* **Work to be completed**
Copy whichever lines of the data hold the word "Require".

* **Input data**
(* ===== verification/PyStr.v ===== *)
(** * Python string operations used by the scripts

    [str.lower] ([py_lower], folding the ASCII letters), the substring
    test [needle in hay] ([py_in]), [str.endswith] ([py_endswith]),
    [str.split] on a backslash ([py_split]) and the registry path syntax
    built on it ([split_path]), with the f-string
    [f"{key_path}\\{sub_key_name}"] of [clean_reg.py] as [join_path].
    The lemmas are the ones the scan and deletion proofs use: the
    segments of a joined path.
    Strings are Rocq's [string], a list of 8-bit characters. *)

From S2P Require Import Prelude.
From Stdlib Require Import String Ascii.

Open Scope string_scope.

(** ** [str.lower] *)

Definition ascii_lower (c : ascii) : ascii :=
  let n := nat_of_ascii c in
  if (65 <=? n)%nat && (n <=? 90)%nat then ascii_of_nat (n + 32) else c.

Fixpoint py_lower (s : string) : string :=
  match s with
  | EmptyString => EmptyString
  | String c s' => String (ascii_lower c) (py_lower s')
  end.

(** ** [needle in hay] on strings *)

Fixpoint py_prefix (pre s : string) : bool :=
  match pre, s with
  | EmptyString, _ => true
  | String a pre', String b s' => Ascii.eqb a b && py_prefix pre' s'
  | String _ _, EmptyString => false
  end.

(** Python's [in] on two strings: is [needle] a factor of [hay]
    ([""] is a factor of every string). *)
Fixpoint py_in (needle hay : string) : bool :=
  py_prefix needle hay ||
  match hay with
  | EmptyString => false
  | String _ hay' => py_in needle hay'
  end.

(** [s.endswith(suffix)]. *)
Fixpoint py_endswith (s suffix : string) : bool :=
  String.eqb s suffix ||
  match s with
  | EmptyString => false
  | String _ s' => py_endswith s' suffix
  end.

(** ** Backslash-separated paths *)

(** The first segment of a string split at a separator character, and
    the segments after it; [split_on sep s] is [s.split(sep)], never
    empty. *)
Section Split.
Variable sep : ascii.

Fixpoint split_at (s : string) : string * list string :=
  match s with
  | EmptyString => (EmptyString, [])
  | String c s' =>
      let (h, t) := split_at s' in
      if Ascii.eqb c sep then (EmptyString, h :: t) else (String c h, t)
  end.

Definition split_on (s : string) : list string := let (h, t) := split_at s in h :: t.

Fixpoint no_sep (s : string) : bool :=
  match s with
  | EmptyString => true
  | String c s' => negb (Ascii.eqb c sep) && no_sep s'
  end.

Lemma no_sep_app a b : no_sep (a ++ b) = no_sep a && no_sep b.
Proof. induction a as [|c a IH]; simpl; [done|]. by rewrite IH, andb_assoc. Qed.

Lemma split_at_no_sep s : no_sep s = true -> split_at s = (s, []).
Proof.
  induction s as [|c s IH]; simpl; [done|].
  rewrite andb_true_iff, negb_true_iff. intros [Hc Hs]. by rewrite IH, Hc.
Qed.

Lemma split_on_snoc s n :
  no_sep n = true -> split_on (s ++ String sep n) = (split_on s ++ [n])%list.
Proof.
  intros Hn. unfold split_on. induction s as [|c s IH]; simpl.
  - by rewrite Ascii.eqb_refl, split_at_no_sep.
  - destruct (split_at (s ++ String sep n)) as [h t].
    destruct (split_at s) as [h' t']. simpl in IH. injection IH as -> ->.
    by destruct (Ascii.eqb c sep).
Qed.

End Split.

Definition bslash : ascii := "\"%char.

(** [s.split("\\")]. *)
Abbreviation py_split := (split_on bslash).
Abbreviation no_bslash := (no_sep bslash).

(** The segments of a registry path: the empty path names the key it is
    relative to. *)
Definition split_path (p : string) : list string :=
  match p with
  | EmptyString => []
  | _ => py_split p
  end.

(** [f"{key_path}\\{sub_key_name}"] (clean_reg.py, lines 11 and 45). *)
Definition join_path (key_path sub_key_name : string) : string :=
  key_path ++ String bslash sub_key_name.

(** ** Lemmas *)

#[export] Hint Rewrite no_sep_app : pyrt.

Lemma split_on_nonempty sep s : split_on sep s <> [].
Proof. unfold split_on. by destruct (split_at sep s). Qed.

Lemma split_path_join_snoc key_path name :
  key_path <> "" -> no_bslash name = true ->
  split_path (join_path key_path name) = (split_path key_path ++ [name])%list.
Proof.
  intros Hp Hn. unfold join_path, split_path.
  destruct key_path as [|c k]; [done|].
  exact (split_on_snoc bslash (String c k) name Hn).
Qed.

* **Result for this task**
From S2P Require Import Prelude.
From Stdlib Require Import String Ascii.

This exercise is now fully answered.